The film is about the famous French female writer Sidonie-Gabrielle Colette who married a Parisian critique fourteen years her senior. Colette spent her early years in rural France with her parents. Although we see little of her parents it is evident she inherits her free spirit from her mother. The rural scenery is authentic and beautiful.
https://www.imdb.com/title/tt5437928/videoplayer/vi4193565209?ref_=tt_ov_vi
After marrying Henry Gauthier Villars(Dominic West), known as Willy, she is introduced to the bohemian life in Paris. She is young, beautiful and free spirited and fits in perfectly. He lives in a classic Parisian apartment which is reached by a magnificent spiral staircase used to great effect in the filming. But Willy is a philanderer more interested in seducing the women of Paris than in his writing. he has a team of ghost writers. His life style is luxurious but his income does not match his taste. He convinces Colette to write the stories of her childhood but the heroine is called Claudine. He insists on being named as the author treating Colette on the one hand as a ghost writer but more as a slave. The first book becomes an immediate success. A number of others follow each with increasing success. Willy basks in the glory of the success which he takes on to himself without giving Collette a second thought.
The couple become the toast of Paris. The cinematography of swinging Parisian life at the beginning of the twentieth century is captivating. The couples relationship is loose giving both the opportunity for extra marital affairs. He only accepts that she have lesbian affairs. She is bi-sexual and has a number of affairs until she meets the Russian princess who dresses as a man. Their affair is conducted as a menage a quatre as Willy installs his new young lover. There is nothing sordid about their life. It is beautifully shot in the country house Willy bought for Colette. It was very acceptable in the swinging Parisian life of the early twentieth century.
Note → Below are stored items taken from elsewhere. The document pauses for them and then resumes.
Lemma windows_all_fmap {A B} (f : A -> B) p l :
  windows_all p (f <$> l) = windows_all (fun a b => p (f a) (f b)) l.
Proof.
  induction l as [|a [|b l] IH]; [done..|].
  change (p (f a) (f b) && windows_all p (f <$> b :: l) =
    p (f a) (f b) && windows_all (fun a b => p (f a) (f b)) (b :: l)). by rewrite IH.
Qed.
Lemma sort_by_sorted_fixed {A} (before : A -> A -> bool) l :
  (forall a b, before a b = true -> before b a = false) ->
  windows_all before l = true -> sort_by before l = l.
Proof.
  intros Hasym. induction l as [|a l IH]; [done|]. intros Hw.
  change (sort_by before (a :: l)) with (insert_by before a (sort_by before l)).
  destruct l as [|b l]; [done|]. rewrite windows_all_cons in Hw. apply andb_true_iff in Hw as [Hab Hw].
  rewrite IH by done. cbn. by rewrite (Hasym _ _ Hab).
Qed.

Lemma value_ok_canon v :
  value_ok v = true -> typed v = true /\ distinct_keys v = true /\ canon v = v.
Proof.
  induction v as [z|z|b|s|vs IH|kvs IH|b|] using Value_rec_full; cbn; try tauto.
  - rewrite andb_true_iff, forallb_Forall'. intros [Hlen Hok]. rewrite Hlen; cbn.
    rewrite !forallb_Forall'.
    assert (Forall (fun v => typed v = true /\ distinct_keys v = true /\ canon v = v) vs) as Hall.
    { clear Hlen. induction IH; inversion Hok; subst; constructor; auto. }
    split; [|split].
    + eapply Forall_impl; [exact Hall|]. cbn. tauto.
    + eapply Forall_impl; [exact Hall|]. cbn. tauto.
    + f_equal. clear -Hall. induction Hall; cbn; [done|]. intuition congruence.
  - rewrite !andb_true_iff, forallb_Forall'. intros [[Hlen Hok] Hsort]. rewrite Hlen; cbn.
    assert (Forall (fun kv => text_ok kv.1 = true /\ typed kv.2 = true
      /\ distinct_keys kv.2 = true /\ canon kv.2 = kv.2) kvs) as Hall.
    { clear Hlen Hsort. induction IH; inversion Hok as [|? ? [? ?]%andb_true_iff]; subst;
        constructor; auto. }
    assert (map (fun kv => (kv.1, canon kv.2)) kvs = kvs) as ->.
    { clear -Hall. induction Hall as [|[k v] l (?&?&?&Hc)]; cbn in *; congruence. }
    rewrite !forallb_Forall'. split; [|split; [split|]].
    + split; [done|]. eapply Forall_impl; [exact Hall|]. cbn. intros kv (-> & -> & _). done.
    + apply bool_decide_eq_true, (NoDup_fmap_1 text_wire).
      apply strict_NoDup. apply windows_all_rlt. by rewrite windows_all_fmap.
    + eapply Forall_impl; [exact Hall|]. cbn. tauto.
    + f_equal. rewrite windows_all_fmap in Hsort. apply sort_by_sorted_fixed; [|exact Hsort].
      intros a b. unfold key_lt. apply rlt_asym.
Qed.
The main characters are beautifully filmed. All the portrait shots in the book are used. Reflections of Colette (Keira Knightly) in her mirror, moody looks and crazy characters in Parisian bars make for a visually beautiful film. The sex scenes are portrayed with great sensitivity. It is the French culture of the time, fast loose and wild.
But as Colette becomes more independent. She travels with a musical show becoming more and more self assured. Finally she insists on her freedom to be the author of her own life and works. Willy and Colette separate.
Both the city scenes, including one of the inside of the Moulin Rouge and the countryside and superb. There is nothing cheesy about any of it. It looks decidedly authentic. The only person who does not fit in is the American bi-sexual woman which whom both Willy and Colette have an affair. This character is plastic but not in a good sense..
Another small criticism is that the film should have been in French with English subtitles. It was weird to see the characters in typical French scenes speaking English… It was jarring when one had a close up of Colette’s ‘cahier’ in which she was writing in French. Small annoying things in an otherwise great film.